Source data:
+--
(** X2.  Attach and detach do not see what follows the first zero byte of
    the bridge name: the OCaml string and its part before that byte give the
    same outcome, calls and world. *)
Theorem bridge_name_cut_at_zero_byte
    (ifr0 : ifreq) (fd : Z) (name intf : list byte) (w : world) :
  stub_bridge_intf_add ifr0 fd name intf w
  = stub_bridge_intf_add ifr0 fd (take (strlen name) name) intf w
  /\ stub_bridge_intf_del ifr0 fd name intf w
     = stub_bridge_intf_del ifr0 fd (take (strlen name) name) intf w.
Proof.
  apply intf_stubs_same_record. intros i. apply request_record_prefix.
  rewrite strlen_take_strlen. f_equal.
  rewrite take_take. f_equal. lia.
Qed.

(** X4.  The descriptor reaches the kernel as an [int]: two OCaml integers
    with the same low 32 bits are the same descriptor to all four
    primitives. *)
Theorem descriptor_wraps_to_int
    (ifr0 : ifreq) (fd fd' : Z) (name intf : list byte) :
  fd mod 2 ^ 32 = fd' mod 2 ^ 32 ->
  stub_bridge_add fd name = stub_bridge_add fd' name
  /\ stub_bridge_del fd name = stub_bridge_del fd' name
  /\ stub_bridge_intf_add ifr0 fd name intf
     = stub_bridge_intf_add ifr0 fd' name intf
  /\ stub_bridge_intf_del ifr0 fd name intf
     = stub_bridge_intf_del ifr0 fd' name intf.
Proof.
  intros E. apply to_int_congr in E.
  unfold stub_bridge_add, stub_bridge_del, stub_bridge_intf_add,
    stub_bridge_intf_del, Int_val.
  rewrite E. done.
Qed.

(** X5.  A descriptor that fits in an [int] is the one every [ioctl] of
    the four primitives is issued on. *)
Theorem descriptor_in_range_is_used
    (ifr0 : ifreq) (fd : Z) (name intf : list byte) (m : M unit) (w : world) :
  - 2 ^ 31 <= fd <= INT_MAX ->
  is_operation ifr0 fd name intf m ->
  forall fd' request argp r,
    Sys_ioctl fd' request argp r ∈ issued m w -> fd' = fd.
Proof.
  intros Hrange Hop fd' request argp r Hin.
  destruct (calls_extended ifr0 fd name intf m w Hop) as [_ Hall].
  rewrite Forall_forall in Hall. specialize (Hall _ Hin).
  simpl in Hall. destruct Hall as [-> _].
  unfold Int_val. by apply to_int_id.
Qed.

(** X6.  With a lookup that answers an [unsigned int], attach and detach
    raise [Failure "Device_not_found"] exactly when the answer is zero. *)
Theorem device_not_found_iff_zero
    (ifr0 : ifreq) (fd : Z) (name intf : list byte) (w : world) :
  0 <= (sys_if_nametoindex (kernel w) (String_val intf)).1 <= UINT_MAX ->
  ((stub_bridge_intf_add ifr0 fd name intf w).1
     = Raises (Failure "Device_not_found")
   <-> (sys_if_nametoindex (kernel w) (String_val intf)).1 = 0)
  /\ ((stub_bridge_intf_del ifr0 fd name intf w).1
        = Raises (Failure "Device_not_found")
      <-> (sys_if_nametoindex (kernel w) (String_val intf)).1 = 0).
Proof.
  unfold String_val. intros Hrange.
  assert (forall request label,
    (resolve_then_request request label fd intf (request_record ifr0 name) w).1
      = Raises (Failure "Device_not_found")
    <-> (sys_if_nametoindex (kernel w) intf).1 = 0) as Hboth.
  { intros request label.
    destruct (sys_if_nametoindex (kernel w) intf) as [idx e1] eqn:Hres.
    simpl in *. split.
    - intros Hout. destruct (Z.eq_dec idx 0) as [|Hne]; [done|].
      assert (to_int idx <> 0) as Hnz
        by (apply to_int_unsigned_nonzero; lia).
      destruct (resolve_then_request_nonzero request label fd intf
                  (request_record ifr0 name) w idx e1 Hres Hnz)
        as (r & e & k' & _ & _ & Ho).
      rewrite Ho in Hout. by destruct (r <? 0).
    - intros ->.
      by rewrite (resolve_then_request_zero _ _ _ _ _ _ 0 e1 Hres eq_refl). }
  rewrite stub_bridge_intf_add_run, stub_bridge_intf_del_run.
  split; apply Hboth.
Qed.

(** X7.  Attach and detach use the interface name for the lookup only: two
    names to which the lookup gives the same answer lead to the same
    outcome, the same kernel state, the same [errno] and the same record
    sent. *)
Theorem interface_matters_through_index
    (ifr0 : ifreq) (fd : Z) (name i1 i2 : list byte) (w : world) :
  sys_if_nametoindex (kernel w) (String_val i1)
  = sys_if_nametoindex (kernel w) (String_val i2) ->
  forall m : list byte -> M unit,
    m = stub_bridge_intf_add ifr0 fd name
    \/ m = stub_bridge_intf_del ifr0 fd name ->
    (m i1 w).1 = (m i2 w).1
    /\ kernel (m i1 w).2 = kernel (m i2 w).2
    /\ errno (m i1 w).2 = errno (m i2 w).2
    /\ records_sent (issued (m i1) w) = records_sent (issued (m i2) w).
Proof.
  unfold String_val. intros E m Hm.
  assert (forall request label,
    let f := fun i => resolve_then_request request label fd i
                        (request_record ifr0 name) w in
    (f i1).1 = (f i2).1
    /\ kernel (f i1).2 = kernel (f i2).2
    /\ errno (f i1).2 = errno (f i2).2) as Hboth.
  { intros request label. simpl.
    destruct (sys_if_nametoindex (kernel w) i1) as [idx e1] eqn:H1.
    symmetry in E.
    destruct (Z.eq_dec (to_int idx) 0) as [Hz|Hnz].
    - by rewrite (resolve_then_request_zero _ _ _ i1 _ _ idx e1 H1 Hz),
        (resolve_then_request_zero _ _ _ i2 _ _ idx e1 E Hz).
    - destruct (resolve_then_request_nonzero request label fd i1
                  (request_record ifr0 name) w idx e1 H1 Hnz)
        as (r & e & k' & Hio & Hw & Ho).
      destruct (resolve_then_request_nonzero request label fd i2
                  (request_record ifr0 name) w idx e1 E Hnz)
        as (r' & e' & k'' & Hio' & Hw' & Ho').
      rewrite Hio in Hio'. injection Hio' as <- <- <-.
      by rewrite Ho, Ho', Hw, Hw'. }
  assert (records_sent (issued (m i1) w) = records_sent (issued (m i2) w))
    as Hrec.
  { destruct Hm as [-> | ->];
      rewrite !(records_sent_intf ifr0 fd name _ w) by auto;
      by rewrite E. }
  destruct Hm as [-> | ->].
  - rewrite !stub_bridge_intf_add_run in *.
    destruct (Hboth SIOCBRADDIF "bridge intf add"%string) as (Ho & Hk & He).
    done.
  - rewrite !stub_bridge_intf_del_run in *.
    destruct (Hboth SIOCBRDELIF "bridge intf del"%string) as (Ho & Hk & He).
    done.
Qed.

End Further.

(** ** Attaching and then detaching *)

Section AttachDetach.

Context {Sys : System}.

(** What the kernel says of ports, reading the name field and the index
    field of a record: which descriptors are control sockets, when the
    interface of a record can be made a port of the bridge the record
    names, and when it is one.  An add request on a record that can
    be attached succeeds, attaches it and leaves the answers of the name
    lookup as they were; a remove request on an attached record succeeds
    and detaches it. *)
Variable ctl_socket : kstate -> Z -> Prop.
Variable attachable : kstate -> ifreq -> Prop.
Variable attached : kstate -> ifreq -> Prop.

Hypothesis attach_contract :
  forall k fd rec,
    ctl_socket k fd -> attachable k rec ->
    exists r e k',
      sys_ioctl k fd SIOCBRADDIF (Arg_ifreq rec) = (r, e, k')
      /\ 0 <= r /\ ctl_socket k' fd /\ attached k' rec
      /\ forall n, (sys_if_nametoindex k' n).1 = (sys_if_nametoindex k n).1.

Hypothesis detach_contract :
  forall k fd rec,
    ctl_socket k fd -> attached k rec ->
    exists r e k',
      sys_ioctl k fd SIOCBRDELIF (Arg_ifreq rec) = (r, e, k')
      /\ 0 <= r /\ ~ attached k' rec.

(** X8.  On such a kernel, when the interface name resolves and its record
    can be attached, attach returns and the record is attached; detach with
    the same names then returns and the record is attached no more: detach
    gives the kernel the name field and the index that attach gave it.  The
    contracts speak of the name field and the index field of the record,
    the two members modelled; the other bytes of [struct ifreq] are not. *)
Theorem attach_then_detach
    (ifr0 ifr1 : ifreq) (fd : Z) (name intf : list byte) (w : world)
    (idx : Z) (e1 : option Z) :
  length (ifr_name ifr0) = IFNAMSIZ ->
  length (ifr_name ifr1) = IFNAMSIZ ->
  sys_if_nametoindex (kernel w) (String_val intf) = (idx, e1) ->
  to_int idx <> 0 ->
  ctl_socket (kernel w) (Int_val fd) ->
  attachable (kernel w)
    {| ifr_name := contract_name_field name; ifr_ifindex := to_int idx |} ->
  (stub_bridge_intf_add ifr0 fd name intf w).1 = Returns tt
  /\ attached (kernel (stub_bridge_intf_add ifr0 fd name intf w).2)
       {| ifr_name := contract_name_field name; ifr_ifindex := to_int idx |}
  /\ (stub_bridge_intf_del ifr1 fd name intf
        (stub_bridge_intf_add ifr0 fd name intf w).2).1 = Returns tt
  /\ ~ attached
         (kernel (stub_bridge_intf_del ifr1 fd name intf
                    (stub_bridge_intf_add ifr0 fd name intf w).2).2)
         {| ifr_name := contract_name_field name; ifr_ifindex := to_int idx |}.
Proof.
  unfold String_val, Int_val. intros H0 H1 Hres Hnz Hsock Hcan.
  destruct (attach_contract _ _ _ Hsock Hcan)
    as (r & e & k1 & Hio & Hr & Hsock1 & Hin & Hstable).
  rewrite stub_bridge_intf_add_run.
  destruct (resolve_then_request_nonzero SIOCBRADDIF "bridge intf add" fd intf
              (request_record ifr0 name) w idx e1 Hres Hnz)
    as (r' & e' & k' & Hio' & Hw & Ho).
  rewrite (request_record_contract ifr0 name _ H0) in Hio'.
  rewrite Hio in Hio'. injection Hio' as <- <- <-.
  rewrite Ho, Hw. destruct (Z.ltb_spec r 0) as [|_]; [lia|].
  split; [done|]. split; [done|].
  rewrite stub_bridge_intf_del_run.
  destruct (detach_contract _ _ _ Hsock1 Hin)
    as (r2 & e2 & k2 & Hio2 & Hr2 & Hout).
  match goal with
  | |- context [resolve_then_request SIOCBRDELIF ?l fd intf ?f ?w1] =>
      destruct (sys_if_nametoindex (kernel w1) intf) as [idx' e1'] eqn:Hres';
      pose proof (Hstable intf) as Hsame; simpl in Hres';
      rewrite Hres', Hres in Hsame; simpl in Hsame; subst idx';
      destruct (resolve_then_request_nonzero SIOCBRDELIF l fd intf f w1
                  idx e1' Hres' Hnz) as (r3 & e3 & k3 & Hio3 & Hw3 & Ho3)
  end.
  rewrite (request_record_contract ifr1 name _ H1) in Hio3.
  simpl in Hio3. rewrite Hio2 in Hio3. injection Hio3 as <- <- <-.
  rewrite Ho3, Hw3. destruct (Z.ltb_spec r2 0) as [|_]; [lia|]. done.
Qed.

End AttachDetach.

Module RefKernelPorts.

Import RefKernel.

Lemma attach_succeeds (k : state) (fd : Z) (rec : ifreq) :
  sock_open k fd -> attachable k rec ->
  exists r e k',
    do_ioctl k fd SIOCBRADDIF (Arg_ifreq rec) = (r, e, k')
    /\ 0 <= r /\ sock_open k' fd /\ attached k' rec
    /\ forall n, (nametoindex k' n).1 = (nametoindex k n).1.
Proof.
  unfold sock_open, attachable, attached.
  intros Hsock ([ports Hbr] & Hidx & Hport).
  unfold do_ioctl. rewrite Hsock. simpl. rewrite Hbr, Hidx, Hport. simpl.
  eexists _, _, _. split; [done|]. split; [done|]. split; [done|]. split.
  - exists (ports ++ [ifr_ifindex rec]). simpl.
    rewrite RefKernelFacts.same_name_refl. split; [done|].
    apply elem_of_app. right. by apply list_elem_of_singleton.
  - done.
Qed.

Lemma detach_succeeds (k : state) (fd : Z) (rec : ifreq) :
  sock_open k fd -> attached k rec ->
  exists r e k',
    do_ioctl k fd SIOCBRDELIF (Arg_ifreq rec) = (r, e, k')
    /\ 0 <= r /\ ~ attached k' rec.
Proof.
  unfold sock_open, attached. intros Hsock (ports & Hbr & Hin).
  unfold do_ioctl. rewrite Hsock. simpl. rewrite Hbr.
  rewrite bool_decide_eq_true_2 by done.
  eexists _, _, _. split; [done|]. split; [done|].
  intros (ports' & Hbr' & Hin'). simpl in Hbr'.
  rewrite RefKernelFacts.same_name_refl in Hbr'. injection Hbr' as <-.
  apply list_elem_of_filter in Hin' as [Hne _]. done.
Qed.

End RefKernelPorts.

Section FurtherOnRefKernel.

Import RefKernel.

#[local] Existing Instance system.

Lemma bridge_names_collide_on_prefix_witness :
  take IFNAMSIZ (take (strlen long_name) long_name)
  = take IFNAMSIZ (take (strlen long_name_cut) long_name_cut)
  /\ long_name <> long_name_cut
  /\ stub_bridge_intf_add stack_garbage 3 long_name eth_test0 boot
     = stub_bridge_intf_add stack_garbage 3 long_name_cut eth_test0 boot.
Proof.
  split; [reflexivity|]. split; [discriminate|].
  exact (proj1 (bridge_names_collide_on_prefix stack_garbage 3 long_name
                  long_name_cut eth_test0 boot eq_refl)).
Defined.

Lemma descriptor_wraps_to_int_witness :
  stub_bridge_add 4294967299 testbr0 = stub_bridge_add 3 testbr0
  /\ (stub_bridge_add 4294967299 testbr0 boot).1 = Returns tt.
Proof.
  split; [|reflexivity].
  exact (proj1 (descriptor_wraps_to_int stack_garbage 4294967299 3 testbr0
                  eth_test0 eq_refl)).
Defined.

Lemma descriptor_in_range_is_used_witness :
  - 2 ^ 31 <= 3 <= INT_MAX
  /\ Forall (fun c =>
               match c with
               | Sys_ioctl fd' _ _ _ => fd' = 3
               | Sys_if_nametoindex _ _ => True
               end)
       (issued (stub_bridge_intf_add stack_garbage 3 testbr0 eth_test0)
          bridged).
Proof.
  assert (- 2 ^ 31 <= 3 <= INT_MAX) as Hrange by (unfold INT_MAX; lia).
  split; [exact Hrange|].
  apply Forall_forall. intros [p i|fd' request argp r] Hin; [exact I|].
  apply (descriptor_in_range_is_used stack_garbage 3 testbr0 eth_test0
           _ bridged Hrange (or_intror (or_intror (or_introl eq_refl)))
           fd' request argp r Hin).
Defined.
+--
* **What the task asks**:
Quote every line from the beginning of the entries up to and including the line that contains "int], attach and detach".

* **Answer section**:
(** X2.  Attach and detach do not see what follows the first zero byte of
    the bridge name: the OCaml string and its part before that byte give the
    same outcome, calls and world. *)
Theorem bridge_name_cut_at_zero_byte
    (ifr0 : ifreq) (fd : Z) (name intf : list byte) (w : world) :
  stub_bridge_intf_add ifr0 fd name intf w
  = stub_bridge_intf_add ifr0 fd (take (strlen name) name) intf w
  /\ stub_bridge_intf_del ifr0 fd name intf w
     = stub_bridge_intf_del ifr0 fd (take (strlen name) name) intf w.
Proof.
  apply intf_stubs_same_record. intros i. apply request_record_prefix.
  rewrite strlen_take_strlen. f_equal.
  rewrite take_take. f_equal. lia.
Qed.

(** X4.  The descriptor reaches the kernel as an [int]: two OCaml integers
    with the same low 32 bits are the same descriptor to all four
    primitives. *)
Theorem descriptor_wraps_to_int
    (ifr0 : ifreq) (fd fd' : Z) (name intf : list byte) :
  fd mod 2 ^ 32 = fd' mod 2 ^ 32 ->
  stub_bridge_add fd name = stub_bridge_add fd' name
  /\ stub_bridge_del fd name = stub_bridge_del fd' name
  /\ stub_bridge_intf_add ifr0 fd name intf
     = stub_bridge_intf_add ifr0 fd' name intf
  /\ stub_bridge_intf_del ifr0 fd name intf
     = stub_bridge_intf_del ifr0 fd' name intf.
Proof.
  intros E. apply to_int_congr in E.
  unfold stub_bridge_add, stub_bridge_del, stub_bridge_intf_add,
    stub_bridge_intf_del, Int_val.
  rewrite E. done.
Qed.

(** X5.  A descriptor that fits in an [int] is the one every [ioctl] of
    the four primitives is issued on. *)
Theorem descriptor_in_range_is_used
    (ifr0 : ifreq) (fd : Z) (name intf : list byte) (m : M unit) (w : world) :
  - 2 ^ 31 <= fd <= INT_MAX ->
  is_operation ifr0 fd name intf m ->
  forall fd' request argp r,
    Sys_ioctl fd' request argp r ∈ issued m w -> fd' = fd.
Proof.
  intros Hrange Hop fd' request argp r Hin.
  destruct (calls_extended ifr0 fd name intf m w Hop) as [_ Hall].
  rewrite Forall_forall in Hall. specialize (Hall _ Hin).
  simpl in Hall. destruct Hall as [-> _].
  unfold Int_val. by apply to_int_id.
Qed.

(** X6.  With a lookup that answers an [unsigned int], attach and detach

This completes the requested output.